Today, over 30,000 objects in low-Earth orbit are being tracked by the European Space Agency’s Space Debris Office, most no longer operational, reported Newsweek in a July 7 article on the invention. It is estimated there are around a million objects whizzing about that are too small to track, but not too small to cause significant damage to, or complete destruction of a space station or satellite, upon which Earth’s civilization depends.

Fusion Plasma Stable at 75 Million Degrees Centigrade, TAE Technologies Reports

In a July 19 press release, plasma physicists at TAE Technologies (formerly Tri Alpha Energy, Inc.) announced they have achieved temperatures greater than 75 million degrees Centigrade with their fusion research reactor named Norman. The temperature of the Sun’s core is said to be 15 million degrees.

Unveiled in 2017, Norman was initially designed to keep the plasma stable at 30 million degrees Centigrade. Improvements have since been made.

Although scientists have achieved fusion, the key goal that has never been reached is a self-sustaining fusion reaction, so that it produces more power than it requires to keep going. For example, the leading type of nuclear reactor design, the tokamak, uses power-hungry electromagnets in order to keep the plasma confined.

TAE Technologies was founded in 1998 with the purpose of developing commercial fusion power. Its current model, Norman, uses a field-reversed configuration in a cylindrical chamber, and confinement relies upon a poloidal field. It works by heating hydrogen gas to such temperatures that it becomes a plasma—a gas of positively charged ions, electrons, and the accompanying magnetic field. Norman shoots two clouds of hydrogen plasma together into a central reaction chamber, where the plasma is held in place magnetically, and heated and stabilized by neutral beams.

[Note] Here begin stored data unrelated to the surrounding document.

Lemma lists_insert v m name e :
  plain name = true → lists v m → lists (<[place name := e]> v) (<[name := e.2]> m).
Proof.
  intros Hp Hs name' Hp'. destruct (decide (name = name')) as [<-|Hne]; [by rewrite !lookup_insert_eq|].
  rewrite !lookup_insert_ne by (done || by intros ?%place_inj). by apply Hs.
Qed.

Lemma lists_delete v m name : plain name = true → lists v m → lists (delete (place name) v) (delete name m).
Proof.
  intros Hp Hs name' Hp'. destruct (decide (name = name')) as [<-|Hne]; [by rewrite !lookup_delete_eq|].
  rewrite !lookup_delete_ne by (done || by intros ?%place_inj). by apply Hs.
Qed.

Lemma entry_effect f v m :
  (∀ n, In n (touched f) → plain n = true) → lists v m →
  match effect Apply f v with
  | Some v' => ∃ m', runs (entry_prog f) m tt m' ∧ lists v' m'
  | None => is_ok (ret (entry_prog f m)) = false
  end.
Proof.
  intros Hp Hs. unfold effect, entry_prog. unfold touched in Hp.
  destruct (IsNew f); [|destruct (IsDelete f)].
  - destruct (Apply "" f) as [out|]; [|done]. cbn. eexists. split; [by apply runs_write|].
    apply (lists_insert v m (new_name f) (_, out)); [apply Hp; by left|done].
  - pose proof (Hs (old_name f) ltac:(apply Hp; by left)) as Ho. unfold runs. rewrite bind_read, Ho.
    destruct (v !! place (old_name f)) as [[md src]|]; cbn; [|done].
    eexists. split; [done|]. apply lists_delete; [apply Hp; by left|done].
  - pose proof (Hs (old_name f) ltac:(apply Hp; by left)) as Ho. unfold runs. rewrite bind_read, Ho.
    destruct (v !! place (old_name f)) as [[md src]|]; cbn [fmap option_fmap option_map snd mbind option_bind]; [|done].
    destruct (patched Apply src f) as [out|]; cbn [mbind option_bind]; [|done].
    assert (lists (<[place (new_name f) := (mode_or f (perm_bits md), out)]> v) (<[new_name f := out]> m)) as Hn
      by (apply (lists_insert v m (new_name f) (_, out)); [apply Hp; right; by left|done]).
    destruct (IsRename f && (old_name f <>s new_name f)); (eexists; split; [done|]); [|done].
    apply lists_delete; [apply Hp; by left|done].
Qed.

Lemma entries_effect l v m :
  (∀ f n, In f l → In n (touched f) → plain n = true) → lists v m →
  match series_effect Apply l v with
  | Some v' => ∃ m', runs (each entry_prog l) m tt m' ∧ lists v' m'
  | None => is_ok (ret (each entry_prog l m)) = false
  end.
Proof.
  revert v m. induction l as [|f l IH]; intros v m Hp Hs; [by exists m|]. cbn [series_effect each].
  pose proof (entry_effect f v m (λ n, Hp f n (or_introl eq_refl)) Hs) as H.
  destruct (effect Apply f v) as [v1|]; cbn [mbind option_bind].
  - destruct H as (m1 & [Hr Hf] & Hs1).
    specialize (IH v1 m1 ltac:(intros f' n Hf'; apply Hp; by right) Hs1).
    unfold runs, mbind, M_bind in *. rewrite Hr, Hf. destruct (series_effect Apply l v1); [|done]. exact IH.
  - unfold mbind, M_bind. by destruct (ret (entry_prog f m)).
Qed.
Lemma faults_bind {A B} (c : M E A) (f : A → M E B) :
  faults c P → (∀ a, faults (f a) P) → faults (c ≫= f) P.
Proof using.
  intros Hc Hf m e. unfold mbind, M_bind. specialize (Hc m).
  destruct (c m) as [ps m' [a|e']]; cbn in *; [apply Hf|]. by intros [= <-]; apply Hc.
Qed.

Lemma faults_ret {A} (a : A) : faults (mret a : M E A) P.
Proof using. by intros m e. Qed.
Lemma faults_get : faults (get : M E mount) P.
Proof using. by intros m e. Qed.
Lemma faults_read p : faults (read p : M E (option string)) P.
Proof using. by intros m e. Qed.
Lemma faults_write p c : faults (write p c : M E unit) P.
Proof using. by intros m e. Qed.
Lemma faults_remove p : faults (remove p : M E unit) P.
Proof using. by intros m e. Qed.
Lemma faults_ignore {F} (c : M F unit) : faults (ignore c : M E unit) P.
Proof using. by intros m e. Qed.
Lemma faults_fail {A} (e : E) : P e → faults (fail e : M E A) P.
Proof using. by intros He m e' [= <-]. Qed.
Lemma faults_external f (e : E) : P e → faults (external f e) P.
Proof using. intros He m e'. unfold external. destruct (f m) as [[ms m'] []]; cbn; by intros [= <-]. Qed.
Lemma faults_lift {F A} (inj : F → E) (r : result F A) :
  (∀ e, r = Err e → P (inj e)) → faults (lift inj r) P.
Proof using. intros H m e. cbn. destruct r as [|e']; [done|]. intros [= <-]. by apply H. Qed.
Lemma faults_wrap {F A} (inj : F → E) (c : M F A) : faults c (P ∘ inj) → faults (wrap inj c) P.
Proof using.
  intros H m e. specialize (H m). unfold wrap. destruct (c m) as [ps m' [a|e']]; cbn in *; [done|].
  intros [= <-]. by apply H.
Qed.
Lemma faults_each {A} (f : A → M E unit) l : (∀ a, faults (f a) P) → faults (each f l) P.
Proof using. intros H. induction l as [|a l IH]; cbn; [apply faults_ret|]. by apply faults_bind. Qed.
End faults.

Create HintDb faults.
#[export] Hint Resolve faults_ret faults_get faults_read faults_write faults_remove faults_ignore : faults.
#[export] Hint Extern 1 (faults (fail _) _) => apply faults_fail; exact I : faults.
#[export] Hint Extern 1 (faults (external _ _) _) => apply faults_external; exact I : faults.
#[export] Hint Extern 1 (faults (runMake _ _ _ _) _) => apply faults_external; exact I : faults.
#[export] Hint Extern 1 (faults (each _ _) _) => apply faults_each; intros : faults.

(** Along a program: every call by its hint, every branch. *)
Ltac fault :=
  repeat (intros;
          first [ solve [eauto with faults]
                | apply faults_bind
                | apply faults_each
                | match goal with |- faults (match ?x with _ => _ end) _ => destruct x end
                | match goal with |- faults (let '(_, _) := ?x in _) _ => destruct x end ]).
Lemma stampWant_there : ∃ want, stampWant I = Ok want.
Proof using Hsv Hsrc.
  pose proof (faults_stampWant I Hsv) as Hf. destruct (stampWant I) as [want|e] eqn:E; [by exists want|].
  unfold stampWant in E. exfalso. apply bind_Err in E as [H|(psha & _ & H)].
  - destruct (String.eqb_spec (Tree.getenv I "APPLY_PATCHES") "1") as [Ep|]; [|done].
    apply (sv_patches _ Hsv) in Ep. by destruct (patchFiles I).
  - apply bind_Err in H as [H|(srcID & _ & [=])].
    destruct (String.eqb_spec (Tree.getenv I "SRC_LOCAL") "") as [|En]; [done|]. cbn [negb] in H.
    by rewrite (proj1 (st_local _ _ _ _ Hsrc En)) in H.
Qed.

Lemma wins_prepareTree want :
  consistent I → stampWant I = Ok want →
  wins (λ m, truthful W m ∧ resumes want m) (prepareTree W I (loadSeedCfg (secrets I)))
    (λ _ m, (∃ want, stampWant I = Ok want ∧ prepared W want m) ∧ sound m).
Proof using All.
  intros Hcons Hwant. eapply wins_triple; [by apply triple_prepareTree|]. unfold prepareTree.
  apply (wins_lift_bind _ _ _ want _ _ Hwant).
  apply wins_get_intro. intros m0.
  eapply wins_bind; [exact (wins_get_elim _ _ _ (wins_check want) m0)|]. intros src.
  apply wins_get_intro. intros m1.
  eapply wins_bind; [exact (wins_get_elim _ _ _ (wins_clear src) m1)|]. intros u.
  apply wins_get_intro. intros m2.
  eapply wins_bind; [exact (wins_get_elim _ _ _ (wins_hydrate src want) m2)|]. intros v.
  apply wins_get_intro. intros m3. destruct (treePresent m3) eqn:Ep.
  - eapply wins_pre; [apply wins_skip|]. by intros m [-> (_ & ? & _)].
  - eapply wins_pre; [apply (wins_cold want src)|]. intros m [-> (Hh & _ & [Hp|Hc])]; [congruence|done].
Qed.
End tree.

(** ** The configuration *)

Section run.
Context (W : World) `{!WorldOk W, !BucketOk W} (X : Exporter) (expect : file) (jobs : Z) (stage rnd : string).

Section one.
Context (I : inputs) `{!Spares W I} (cfg want : string) (r : targets).
Context (Hcfg : config I = Some cfg) (Hmk : make_works W expect jobs stage cfg I want r).
Abbreviation ready m := (prepared W want m ∧ configured expect r m).

(** Along what keeps the tree prepared, only the rest is to be shown. *)
Lemma wins_keeps {E A} (c : M E A) (P : mount → Prop) (Q : A → mount → Prop) :
  keeps W want c → wins (λ m, prepared W want m ∧ P m) c Q →
  wins (λ m, prepared W want m ∧ P m) c (λ a m, prepared W want m ∧ Q a m).
Proof using.
  intros Hk Hw m [Hm HP]. destruct (Hw m (conj Hm HP)) as (a & m' & Hr & HQ).
  exists a, m'. split; [done|]. split; [by eapply keeps_runs|done].
Qed.

Lemma wins_runMake args e (P Q : mount → Prop) :
  (∀ m, prepared W want m → P m → ∃ ms m', make W (env I) args m = (ms, m', true) ∧ Q m') →
  wins (λ m, prepared W want m ∧ P m) (runMake W I args e) (λ _ m, prepared W want m ∧ Q m).
Proof using WorldOk0 Spares0.
  intros H. apply wins_keeps; [apply keeps_runMake; done|]. apply wins_external. intros m [Hm HP]. by apply H.
Qed.

Lemma wins_input :
  wins (prepared W want)
    (match baseMake I with
     | [] => write ".config" cfg
     | _ =>
         runMake W I (baseMakeArgs (env I)) SBaseMake;;
         if TrimSpace cfg =s "" then mret tt else append ".config" (String LF cfg)
     end)
    (λ _ m, prepared W want m ∧ config_input W I cfg m).
Proof using All.
  apply (wins_pre _ (λ m, prepared W want m ∧ True)); [|done].
  unfold config_input. pose proof (mk_base _ _ _ _ _ _ _ _ Hmk) as Hbase.
  destruct (baseMake I) as [|t ts] eqn:Eb.
  - apply wins_keeps; [auto with keeps|]. apply wins_write. intros m _. apply lookup_insert_eq.
  - eapply wins_bind.
    { apply (wins_runMake _ _ _ (λ m', (∃ mb ms, make W (env I) (baseMakeArgs (env I)) mb = (ms, m', true)) ∧
                                       is_Some (m' !! ".config"))).
      intros m Hm _. destruct (Hbase ltac:(done) m Hm) as (ms & m' & Hr & Hc).
      exists ms, m'. split; [exact Hr|]. split; [by exists m, ms|exact Hc]. }
    intros u. destruct (TrimSpace cfg =s "").
    + eapply wins_pre; [apply wins_skip|]. intros m (Hm & (mb & ms & H) & _). split; [done|]. by exists mb, ms, m.
    + apply wins_keeps; [auto with keeps|]. intros m (Hm & (mb & ms & H) & [old Hold]).
      exists tt, (<[".config" := old +:+ String LF cfg]> m). split; [unfold runs, append; by rewrite Hold|].
      exists mb, ms, m. split; [done|]. by exists old.
Qed.
(** * app.js: the viewer bootstrapper

    The script constructs one Cesium viewer with a fixed option object,
    hides the credit element, and registers one click listener that asks
    the engine to load a CZML file into the viewer and resets the camera.

    The script itself ([script], [clickHandler], [viewer_options]) is
    embedded as a program over the calls it makes to the hosting page and
    to the engine.  The engine and the page are not part of the
    repository; [engine] and [step] model their reaction to those calls. *)

From Stdlib Require Import ZArith Lia.
From stdpp Require Import base strings list gmap.

Local Open Scope string_scope.
Local Open Scope list_scope.

(** ** Values handed to the engine *)

(** The values that occur in the option object literal of app.js. *)
Inductive value : Type :=
| VBool (b : bool)
| VNull.

#[global] Instance value_eq_dec : EqDecision value.
Proof. solve_decision. Defined.

(** A viewer is referred to by its position in the store of constructed
    viewers; a pending load by its position in the loader's table. *)
Abbreviation ViewerRef := nat (only parsing).
Abbreviation promise := nat (only parsing).

(** What [viewer.dataSources.add] returns: the promise of the overlay
    once it has been appended. *)
Inductive added : Type :=
| Added (viewer : ViewerRef) (p : promise).

(** The function expression of app.js lines 18-23, with the variable it
    captures. *)
Inductive closure : Type :=
| SatellitesClick (viewer : ViewerRef).

(** What can be thrown: the engine's own error, and the error of a member
    access on [null] or [undefined]. *)
Inductive error : Type :=
| DeveloperError (what : string)
| TypeError.

(** ** Programs over engine calls *)

(** The calls app.js makes, indexed by the type of what they return. *)
Inductive call : Type -> Type :=
| NewViewer (container : string) (options : gmap string value) : call ViewerRef
| SetCreditDisplay (viewer : ViewerRef) (display : string) : call unit
| GetElementById (id : string) : call (option string)
| AddEventListener (element : string) (type : string) (listener : closure) : call unit
| CzmlLoad (url : string) : call promise
| DataSourcesAdd (viewer : ViewerRef) (p : promise) : call added
| FlyHome (viewer : ViewerRef) (duration : Z) : call unit.

Inductive prog (A : Type) : Type :=
| Ret (a : A)
| Throw (e : error)
| Do {X : Type} (c : call X) (k : X -> prog A).

Arguments Ret {A} a.
Arguments Throw {A} e.
Arguments Do {A X} c k.

Fixpoint pbind {A B : Type} (p : prog A) (f : A -> prog B) : prog B :=
  match p with
  | Ret a => f a
  | Throw e => Throw e
  | Do c k => Do c (fun x => pbind (k x) f)
  end.

Definition perform {X : Type} (c : call X) : prog X := Do c Ret.

(** Member access on a value that may be [null]. *)
Definition deref {A : Type} (o : option A) : prog A :=
  match o with
  | Some a => Ret a
  | None => Throw TypeError
  end.

Declare Scope prog_scope.
Delimit Scope prog_scope with prog.
Notation "x <- p ;; q" := (pbind p (fun x => q))
  (at level 100, p at next level, right associativity) : prog_scope.
Notation "p ;; q" := (pbind p (fun _ => q))
  (at level 100, right associativity) : prog_scope.
Local Open Scope prog_scope.

(** ** The script *)

(** app.js lines 1-12: the second argument of [new Cesium.Viewer]. *)
Definition viewer_options : gmap string value :=
  list_to_map
    [ ("shouldAnimate", VBool true);
      ("animation", VBool false);
      ("timeline", VBool false);
      ("fullscreenButton", VBool false);
      ("homeButton", VBool false);
      ("geocoder", VBool false);
      ("navigationHelpButton", VBool false);
      ("sceneModePicker", VBool false);
      ("baseLayerPicker", VBool false);
      ("creditContainer", VNull) ].

(** app.js lines 18-23: the body of the click listener. *)
Definition clickHandler (viewer : ViewerRef) : prog unit :=
  p <- perform (CzmlLoad "../czml_data/simple.czml") ;;
  perform (DataSourcesAdd viewer p) ;;
  perform (FlyHome viewer 0).

(** app.js, top level. *)
Definition script : prog unit :=
  viewer <- perform (NewViewer "cesiumContainer" viewer_options) ;;
  perform (SetCreditDisplay viewer "none") ;;
  button <- (el <- perform (GetElementById "satellitesButton") ;; deref el) ;;
  perform (AddEventListener button "click" (SatellitesClick viewer)).

Definition apply_closure (f : closure) : prog unit :=
  match f with
  | SatellitesClick viewer => clickHandler viewer
  end.

(** ** The page and the engine *)

(** Modelled from the spec: the camera of a session, at the home view,
    somewhere else, or on a flight home that takes time (section 6, (e):
    duration 0 is instant). *)
Inductive Camera : Type :=
| AtHome
| Away (pose : nat)
| FlyingHome (duration : Z).

(** A loaded overlay: the load it came from and the path that was read. *)
Record DataSource : Type := {
  ds_load : promise;
  ds_url : string }.

(** Modelled from the spec: the display session (section 3): the options
    chosen at construction, the display style of the credit element, the
    overlay collection, the camera. *)
Record Viewer : Type := {
  container : string;
  options : gmap string value;
  creditDisplay : string;
  dataSources : list DataSource;
  camera : Camera }.

(** An element of the page, with the listeners registered on it. *)
Record Element : Type := {
  listeners : list (string * closure) }.

Inductive settled : Type :=
| Pending
| Fulfilled
| Rejected.

(** Modelled from the spec: a load the asynchronous loader was asked for
    (section 6, (d)), and the sessions whose collection waits for it. *)
Record Load : Type := {
  url : string;
  state : settled;
  waiting : list ViewerRef }.

(** A call as it is seen from outside, without what it returned. *)
Inductive command : Type :=
| CNewViewer (container : string) (options : gmap string value)
| CSetCreditDisplay (viewer : ViewerRef) (display : string)
| CGetElementById (id : string)
| CAddEventListener (element : string) (type : string) (listener : closure)
| CLoad (url : string)
| CAdd (viewer : ViewerRef) (p : promise)
| CFlyHome (viewer : ViewerRef) (duration : Z).

Definition command_of {X : Type} (c : call X) : command :=
  match c with
  | NewViewer cont opts => CNewViewer cont opts
  | SetCreditDisplay v s => CSetCreditDisplay v s
  | GetElementById id => CGetElementById id
  | AddEventListener el ty f => CAddEventListener el ty f
  | CzmlLoad u => CLoad u
  | DataSourcesAdd v p => CAdd v p
  | FlyHome v d => CFlyHome v d
  end.

(** A rejection nobody handles: of a load that was never passed on, or of
    the promise [dataSources.add] returned. *)
Inductive rejection : Type :=
| LoadRejected (p : promise)
| AddRejected (a : added).

(** Modelled from the spec: everything the script can reach.  The page
    and the engine are outside the repository; [issued] keeps the calls
    made so far, oldest first. *)
Record World : Type := {
  document : gmap string Element;
  viewers : list Viewer;
  loads : list Load;
  issued : list command;
  unhandled : list rejection;
  uncaught : list error }.

Definition set_document (d : gmap string Element) (w : World) : World :=
  {| document := d; viewers := viewers w; loads := loads w;
     issued := issued w; unhandled := unhandled w; uncaught := uncaught w |}.

Definition set_viewers (vs : list Viewer) (w : World) : World :=
  {| document := document w; viewers := vs; loads := loads w;
     issued := issued w; unhandled := unhandled w; uncaught := uncaught w |}.

Definition set_loads (ls : list Load) (w : World) : World :=
  {| document := document w; viewers := viewers w; loads := ls;
     issued := issued w; unhandled := unhandled w; uncaught := uncaught w |}.

Definition note (c : command) (w : World) : World :=
  {| document := document w; viewers := viewers w; loads := loads w;
     issued := issued w ++ [c]; unhandled := unhandled w;
     uncaught := uncaught w |}.

Definition reject (r : rejection) (w : World) : World :=
  {| document := document w; viewers := viewers w; loads := loads w;
     issued := issued w; unhandled := unhandled w ++ [r];
     uncaught := uncaught w |}.

Definition report (e : error) (w : World) : World :=
  {| document := document w; viewers := viewers w; loads := loads w;
     issued := issued w; unhandled := unhandled w;
     uncaught := uncaught w ++ [e] |}.

Definition set_creditDisplay (s : string) (v : Viewer) : Viewer :=
  {| container := container v; options := options v; creditDisplay := s;
     dataSources := dataSources v; camera := camera v |}.

Definition set_camera (c : Camera) (v : Viewer) : Viewer :=
  {| container := container v; options := options v;
     creditDisplay := creditDisplay v; dataSources := dataSources v;
     camera := c |}.

Definition push_dataSource (d : DataSource) (v : Viewer) : Viewer :=
  {| container := container v; options := options v;
     creditDisplay := creditDisplay v; dataSources := dataSources v ++ [d];
     camera := camera v |}.

Definition set_state (s : settled) (l : Load) : Load :=
  {| url := url l; state := s; waiting := waiting l |}.

Definition add_waiting (v : ViewerRef) (l : Load) : Load :=
  {| url := url l; state := state l; waiting := waiting l ++ [v] |}.

(** Modelled from the spec: the session a fresh [Cesium.Viewer] starts
    as.  The credit element is there and displayed whatever
    [creditContainer] was given (section 4.1: the option alone does not
    remove it), there is no overlay, the camera is at the home view. *)
Definition fresh_viewer (cont : string) (opts : gmap string value) : Viewer :=
  {| container := cont; options := opts; creditDisplay := "";
     dataSources := []; camera := AtHome |}.

Definition append_overlay (d : DataSource) (w : World) (v : ViewerRef) : World :=
  set_viewers (alter (push_dataSource d) v (viewers w)) w.

Definition M (A : Type) : Type := World -> World * (error + A).

(** Modelled from the spec: the reaction of the page and of the engine to
    one call (section 6, (a) to (e); section 7 for the failures).  Every
    call is noted in [issued] first. *)
Definition engine {X : Type} (c : call X) : M X :=
  match c in call X return M X with
  | NewViewer cont opts => fun w =>
      let w := note (CNewViewer cont opts) w in
      match document w !! cont with
      | Some _ =>
          (set_viewers (viewers w ++ [fresh_viewer cont opts]) w,
           inr (length (viewers w)))
      | None => (w, inl (DeveloperError cont))
      end
  | SetCreditDisplay v s => fun w =>
      let w := note (CSetCreditDisplay v s) w in
      match viewers w !! v with
      | Some _ => (set_viewers (alter (set_creditDisplay s) v (viewers w)) w, inr tt)
      | None => (w, inl TypeError)
      end
  | GetElementById id => fun w =>
      let w := note (CGetElementById id) w in
      match document w !! id with
      | Some _ => (w, inr (Some id))
      | None => (w, inr None)
      end
  | AddEventListener el ty f => fun w =>
      let w := note (CAddEventListener el ty f) w in
      match document w !! el with
      | Some e =>
          (set_document
             (<[el := {| listeners := listeners e ++ [(ty, f)] |}]> (document w)) w,
           inr tt)
      | None => (w, inl TypeError)
      end
  | CzmlLoad u => fun w =>
      let w := note (CLoad u) w in
      (set_loads (loads w ++ [{| url := u; state := Pending; waiting := [] |}]) w,
       inr (length (loads w)))
  | DataSourcesAdd v p => fun w =>
      let w := note (CAdd v p) w in
      match viewers w !! v, loads w !! p with
      | Some _, Some l =>
          match state l with
          | Pending =>
              (set_loads (alter (add_waiting v) p (loads w)) w, inr (Added v p))
          | Fulfilled =>
              (append_overlay {| ds_load := p; ds_url := url l |} w v,
               inr (Added v p))
          | Rejected => (reject (AddRejected (Added v p)) w, inr (Added v p))
          end
      | Some _, None => (w, inl (DeveloperError "dataSource"))
      | None, _ => (w, inl TypeError)
      end
  | FlyHome v d => fun w =>
      let w := note (CFlyHome v d) w in
      match viewers w !! v with
      | Some _ =>
          (set_viewers
             (alter (set_camera (if (d =? 0)%Z then AtHome else FlyingHome d)) v
                (viewers w)) w,
           inr tt)
      | None => (w, inl TypeError)
      end
  end.

Fixpoint exec {A : Type} (p : prog A) (w : World) : World * (error + A) :=
  match p with
  | Ret a => (w, inr a)
  | Throw e => (w, inl e)
  | Do c k =>
      match engine c w with
      | (w', inr x) => exec (k x) w'
      | (w', inl e) => (w', inl e)
      end
  end.

(** A job of the event loop: the script itself, or one listener call.
    What it throws reaches no caller; the page reports it. *)
Definition job (p : prog unit) (w : World) : World :=
  match exec p w with
  | (w', inr _) => w'
  | (w', inl e) => report e w'
  end.

(** Loading the page runs app.js once. *)
Definition boot (w : World) : World := job script w.

(** Modelled from the spec: the page calls, in order of registration, the
    listeners the element had for this event type when the event fired.
    The element is the target of the event itself; events that reach it
    from elements inside it are not modelled. *)
Definition dispatch (id type : string) (w : World) : World :=
  match document w !! id with
  | Some el =>
      foldl (fun w tf => if String.eqb (fst tf) type
                         then job (apply_closure (snd tf)) w else w)
            w (listeners el)
  | None => w
  end.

Despite also needing powerful magnets, TAE says its approach is optimal because it can use a fuel mixture of hydrogen and boron that is expected to maximize the lifetime of the reactor, since very little of the energy released is carried by destructive neutrons.

The machine is huge, measuring roughly 24 meters long, 6 meters high, and weighing about 27 metric tons. It consumes up to 750 megawatts of peak power, comparable to a utility-scale power plant.

TAE announced the temperature milestone as it closed a $250 million funding round, bringing the total invested to $1.2 billion. Its next fusion reactor model will be called Copernicus.

Said Michl Binderbauer, CEO of TAE Technologies, in a press release:

“The caliber and interest of our investors validates our significant technical progress and supports our goal to begin commercialization of fusion by the end of this decade. Global electricity demand is growing exponentially, and we have a moral obligation to do our utmost to develop a baseload power solution that is safe, carbon-free, and economically viable.”